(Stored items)
--- --- ---
(** C10. A control whose cached [flags] is ["inactive"]: [setValue]
    returns [True] at once; the run holds no invocation of the command
    (its only event is the mark of the call) and the state, with the cached
    value of the control, is the one before the call. *)
Theorem setValue_inactive st name val c :
  Dict.get (ctrls st) name = Some c ->
  Dict.get c ("flags"%string : str) = Some (VStr ("inactive"%string : str)) ->
  setValue v4l2_ctl name val st = (Ok true, st, [SetValue name val]).
Proof.
  intros Hc Hf. run_monad. rewrite Hc. simpl.
  unfold flags_of. rewrite Hf. simpl. reflexivity.
Qed.

(** What [setValue] does on a known control that is not inactive,
    according to the exit of the command. *)
Lemma setValue_active st name val c :
  Dict.get (ctrls st) name = Some c ->
  eqb_value (flags_of c) (VStr ("inactive"%string : str)) = false ->
  let argv := set_ctrl_argv (device st) name val in
  setValue v4l2_ctl name val st
  = match v4l2_ctl argv (world st) with
    | (Some _, w) =>
        (Ok true,
         with_ctrls (with_world st w)
           (Dict.set (ctrls st) name (Dict.set c ("value"%string : str) val)),
         [SetValue name val; Exec argv true])
    | (None, w) =>
        (Ok false, with_world st w,
         [SetValue name val; Exec argv false; Print (msg_set name)])
    end.
Proof.
  intros Hc Hf. run_monad. rewrite Hc. simpl in *. rewrite Hf.
  destruct (v4l2_ctl _ (world st)) as [[out|] w]; simpl.
  - rewrite Hc. reflexivity.
  - reflexivity.
Qed.

(** C4. A known control: when the set-control command fails, [setValue]
    returns [False] (no exception), a message is printed after the failed
    invocation, and the cached controls are those before the call. *)
Theorem setValue_command_fails st name val c argv :
  Dict.get (ctrls st) name = Some c ->
  In (Exec argv false) (events (setValue v4l2_ctl name val st)) ->
  outcome (setValue v4l2_ctl name val st) = Ok false
  /\ ctrls (final (setValue v4l2_ctl name val st)) = ctrls st
  /\ device (final (setValue v4l2_ctl name val st)) = device st
  /\ events (setValue v4l2_ctl name val st)
     = [SetValue name val; Exec argv false; Print (msg_set name)].
Proof.
  intros Hc Hin.
  destruct (eqb_value (flags_of c) (VStr ("inactive"%string : str))) eqn:Hf.
  - exfalso. revert Hin. run_monad. rewrite Hc. simpl in *. rewrite Hf.
    simpl. intros [H|[]]. discriminate.
  - rewrite (setValue_active st name val c Hc Hf) in *.
    destruct (v4l2_ctl _ (world st)) as [[out|] w]; simpl in *.
    + exfalso. destruct Hin as [H|[H|[]]]; discriminate.
    + destruct Hin as [H|[H|[H|[]]]]; try discriminate.
      injection H as <-. repeat split.
Qed.

Lemma all_some_digits (l : list str) :
  forallb Py.isdigit l = true ->
  exists ns, Py.all_some (map Py.int l) = Some ns /\ length ns = length l.
Proof.
  induction l as [|t l IH]; simpl; intros H.
  - exists []. auto.
  - apply andb_true_iff in H as [Ht Hl].
    destruct (int_isdigit _ Ht) as (u & Hu & _).
    destruct (IH Hl) as (ns & E & L).
    exists (Z.of_uint u :: ns). rewrite Hu, E. simpl. auto.
Qed.

Lemma digit_tokens_digits (out : str) :
  forallb Py.isdigit (digit_tokens out) = true.
Proof.
  unfold digit_tokens. apply forallb_forall. intros t H.
  now apply filter_In in H.
Qed.

(** The [try] block of [getValue] never lets an exception out. *)
Lemma getValue_no_exception st name :
  exists n, outcome (getValue v4l2_ctl name st) = Ok n.
Proof.
  unfold getValue, try_except, outcome.
  match goal with |- context [match ?m st with _ => _ end] =>
    destruct (m st) as [[[n|e] st'] ev] end; simpl; eauto.
Qed.

(** C5. When reading fails (the get-control command exits with an
    error, or its output has no token made of digits), [getValue] prints
    its message after the invocation and returns 0 without an exception;
    the cached controls are those before the call.  And no call of
    [getValue] at all ends with an exception. *)
Theorem getValue_read_fails st name :
  read_fails v4l2_ctl st name ->
  let argv := get_ctrl_argv (device st) name in
  exists ok,
    getValue v4l2_ctl name st
    = (Ok 0%Z, with_world st (snd (v4l2_ctl argv (world st))),
       [Exec argv ok; Print msg_read])
    /\ ctrls (final (getValue v4l2_ctl name st)) = ctrls st
    /\ forall st' name', exists n,
         outcome (getValue v4l2_ctl name' st') = Ok n.
Proof.
  unfold read_fails. intros H. cbv zeta.
  destruct (v4l2_ctl _ (world st)) as [[out|] w] eqn:E; simpl in H.
  - exists true. assert (G : getValue v4l2_ctl name st
      = (Ok 0%Z, with_world st w,
         [Exec (get_ctrl_argv (device st) name) true; Print msg_read])).
    { run_monad. rewrite E. simpl. rewrite H. reflexivity. }
    rewrite G. repeat split. apply getValue_no_exception.
  - exists false. assert (G : getValue v4l2_ctl name st
      = (Ok 0%Z, with_world st w,
         [Exec (get_ctrl_argv (device st) name) false; Print msg_read])).
    { run_monad. rewrite E. reflexivity. }
    rewrite G. repeat split. apply getValue_no_exception.
Qed.

(** C6. A known control, and an output of the get-control command whose
    first token made of digits is [tok]: [getValue] returns the integer
    that [tok] denotes and the cached [value] of the control is that same
    integer; nothing else changes in the cached controls. *)
Theorem getValue_success st name c out w tok toks :
  Dict.get (ctrls st) name = Some c ->
  v4l2_ctl (get_ctrl_argv (device st) name) (world st) = (Some out, w) ->
  digit_tokens out = tok :: toks ->
  exists n,
    Py.int tok = Some n
    /\ (0 <= n)%Z
    /\ (exists k, tok = repeat "0"%char k ++ Py.str_of_int n)
    /\ getValue v4l2_ctl name st
       = (Ok n,
          with_ctrls (with_world st w)
            (Dict.set (ctrls st) name
               (Dict.set c ("value"%string : str) (VInt n))),
          [Exec (get_ctrl_argv (device st) name) true])
    /\ (forall c', Dict.get (ctrls (final (getValue v4l2_ctl name st))) name
                   = Some c' ->
                   Dict.get c' ("value"%string : str) = Some (VInt n))
    /\ (exists c', Dict.get (ctrls (final (getValue v4l2_ctl name st))) name
                   = Some c').
Proof.
  intros Hc E Ht.
  pose proof (digit_tokens_digits out) as D. rewrite Ht in D. simpl in D.
  apply andb_true_iff in D as [Dt Dl].
  destruct (int_isdigit _ Dt) as (u & Hu & Du).
  destruct (all_some_digits _ Dl) as (ns & Hns & _).
  exists (Z.of_uint u). split; [exact Hu|]. split; [apply of_uint_nonneg|].
  split.
  { rewrite str_of_int_of_uint, <- Du. apply digits_of_unorm.
    intros ->. simpl in Du. subst tok. discriminate. }
  assert (G : getValue v4l2_ctl name st
    = (Ok (Z.of_uint u),
       with_ctrls (with_world st w)
         (Dict.set (ctrls st) name
            (Dict.set c ("value"%string : str) (VInt (Z.of_uint u)))),
       [Exec (get_ctrl_argv (device st) name) true])).
  { run_monad. rewrite E. simpl. rewrite Ht. simpl. rewrite Hu, Hns. simpl.
    rewrite Hc. reflexivity. }
  rewrite G. split; [reflexivity|]. unfold final. simpl.
  rewrite get_set_same. split; [|eauto].
  intros c' [= <-]. apply get_set_same.
Qed.

End ValueFacts.

Lemma setValue_inactive_witness :
  setValue (Demo.device_of Demo.listing true)
    ("white_balance_temperature"%string : str) (VInt 5000) Demo.st0
  = (Ok true, Demo.st0,
     [SetValue ("white_balance_temperature"%string : str) (VInt 5000)]).
Proof.
  apply (setValue_inactive unit (Demo.device_of Demo.listing true)
           Demo.st0 _ _ Demo.ctl_wb_temperature); reflexivity.
Defined.


Lemma setValue_command_fails_witness :
  let run := setValue (Demo.device_of Demo.listing false)
               Demo.brightness (VInt 20) Demo.st0 in
  outcome run = Ok false
  /\ ctrls (final run) = ctrls Demo.st0
  /\ device (final run) = device Demo.st0
  /\ events run
     = [SetValue Demo.brightness (VInt 20);
        Exec [ "--set-ctrl"%string : str; "brightness=20"%string : str ] false;
        Print (msg_set Demo.brightness)].
Proof.
  apply (setValue_command_fails unit (Demo.device_of Demo.listing false)
           Demo.st0 _ _ Demo.ctl_brightness).
  - reflexivity.
  - vm_compute. right. left. reflexivity.
Defined.


Lemma getValue_read_fails_witness :
  exists ok,
    getValue (Demo.device_of Demo.listing true) Demo.brightness Demo.st9
    = (Ok 0%Z, Demo.st9,
       [Exec [ "-d"%string : str; Demo.video9; "--get-ctrl"%string : str;
               Demo.brightness ] ok;
        Print msg_read])
    /\ ctrls (final (getValue (Demo.device_of Demo.listing true)
                       Demo.brightness Demo.st9)) = ctrls Demo.st9
    /\ forall st' name', exists n,
         outcome (getValue (Demo.device_of Demo.listing true) name' st')
         = Ok n.
Proof.
  apply (getValue_read_fails unit (Demo.device_of Demo.listing true)
           Demo.st9 Demo.brightness).
  vm_compute. exact I.
Defined.

Lemma getValue_success_witness :
  exists n,
    Py.int ("12"%string : str) = Some n
    /\ (0 <= n)%Z
    /\ (exists k, ("12"%string : str) = repeat "0"%char k ++ Py.str_of_int n)
    /\ getValue (Demo.device_of Demo.listing true) Demo.brightness Demo.st0
       = (Ok n,
          with_ctrls (with_world Demo.st0 tt)
            (Dict.set (ctrls Demo.st0) Demo.brightness
               (Dict.set Demo.ctl_brightness ("value"%string : str) (VInt n))),
          [Exec (get_ctrl_argv (device Demo.st0) Demo.brightness) true])
    /\ (forall c',
          Dict.get (ctrls (final (getValue (Demo.device_of Demo.listing true)
                                    Demo.brightness Demo.st0))) Demo.brightness
          = Some c' ->
          Dict.get c' ("value"%string : str) = Some (VInt n))
    /\ (exists c',
          Dict.get (ctrls (final (getValue (Demo.device_of Demo.listing true)
                                    Demo.brightness Demo.st0))) Demo.brightness
          = Some c').
Proof.
  apply (getValue_success unit (Demo.device_of Demo.listing true) Demo.st0
           Demo.brightness Demo.ctl_brightness
           ("brightness: 12"%string ++ Demo.NL) tt ("12"%string : str) []);
    reflexivity.
Defined.

(** ** The device argument *)

Section DeviceFacts.

Variable World : Type.
Variable v4l2_ctl : list str -> World -> option str * World.
Implicit Types (st : state World) (name : str) (val : value).

Lemma device_args_selects (dev : str) (sub : list str) :
  selects_device dev sub (device_args dev ++ sub).
Proof.
  destruct dev as [|a dev]; split; simpl; intros H; congruence.
Qed.

Lemma for_each_silent (A : Type) (body : A -> M World unit) (l : list A) :
  (forall a st, events (body a st) = []) ->
  forall st, events (for_each l body st) = [].
Proof.
  intros Hb. induction l as [|a l IH]; intros st; simpl; [reflexivity|].
  unfold bind. specialize (Hb a st). unfold events in *.
  destruct (body a st) as [[[[]|e] st'] ev]; simpl in *; subst; auto.
  specialize (IH st'). destruct (for_each l body st') as [[r st''] ev'].
  simpl in *. now subst.
Qed.

Lemma get_ctls_line_silent (line : str) st :
  events (get_ctls_line line st) = [].
Proof.
  unfold get_ctls_line, events.
  destruct (Re.split RE_CTL 3 line) as [|m0 m]; [reflexivity|].
  generalize (m0 :: m). intros mm.
  unfold bind, of_option, get_state, set_ctrls, ret, raise.
  destruct (nth_error mm 1); [|reflexivity].
  destruct (nth_error mm 2); [|reflexivity].
  destruct (nth_error mm 3); reflexivity.
Qed.

(** [get_ctls] runs the command once, to list the controls. *)
Lemma get_ctls_events st :
  exists ok, events (get_ctls v4l2_ctl st) = [Exec (list_argv (device st)) ok].
Proof.
  unfold get_ctls, bind, set_ctrls, get_state, cmd, events. simpl.
  destruct (v4l2_ctl _ (world st)) as [[out|] w]; simpl; [|eauto].
  exists true.
  pose proof (for_each_silent _ (@get_ctls_line World) (lines out)
                (fun a s => get_ctls_line_silent a s)
                (with_world (with_ctrls st (Dict.empty ctl)) w)) as E.
  unfold events in E.
  destruct (for_each _ _ _) as [[r st'] ev]. simpl in *. now subst.
Qed.

Lemma getValue_events st name :
  exists ok tl,
    events (getValue v4l2_ctl name st)
    = Exec (get_ctrl_argv (device st) name) ok :: tl
    /\ (tl = [] \/ tl = [Print msg_read]).
Proof.
  unfold getValue, try_except, bind, get_state, cmd, of_option, store_value,
    set_ctrls, print, emit, ret, raise, events. simpl.
  destruct (v4l2_ctl _ (world st)) as [[out|] w]; simpl; [|eauto].
  destruct (Py.all_some _) as [[|v0 val]|]; simpl; eauto.
  destruct (Dict.get (ctrls st) name) eqn:Hc; mred; rewrite ?Hc; simpl; eauto.
Qed.

Lemma setValue_events st name val :
  events (setValue v4l2_ctl name val st) = [SetValue name val]
  \/ exists ok tl,
       events (setValue v4l2_ctl name val st)
       = SetValue name val :: Exec (set_ctrl_argv (device st) name val) ok :: tl
       /\ (tl = [] \/ tl = [Print (msg_set name)]).
Proof.
  unfold setValue, try_except, bind, get_state, cmd, of_option, store_value,
    set_ctrls, print, emit, ret, raise, events. simpl.
  destruct (Dict.get (ctrls st) name) as [c|] eqn:Hc; simpl; [|auto].
  destruct (eqb_value _ _); simpl; [auto|]. right.
  destruct (v4l2_ctl _ (world st)) as [[out|] w]; simpl; [|eauto].
  mred. rewrite ?Hc. simpl. eauto.
Qed.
--- --- ---
### [Try it]
The expected answer is every line above in which the word "induction" appears.

### [Result for this exercise]
  induction l as [|t l IH]; simpl; intros H.
  intros Hb. induction l as [|a l IH]; intros st; simpl; [reflexivity|].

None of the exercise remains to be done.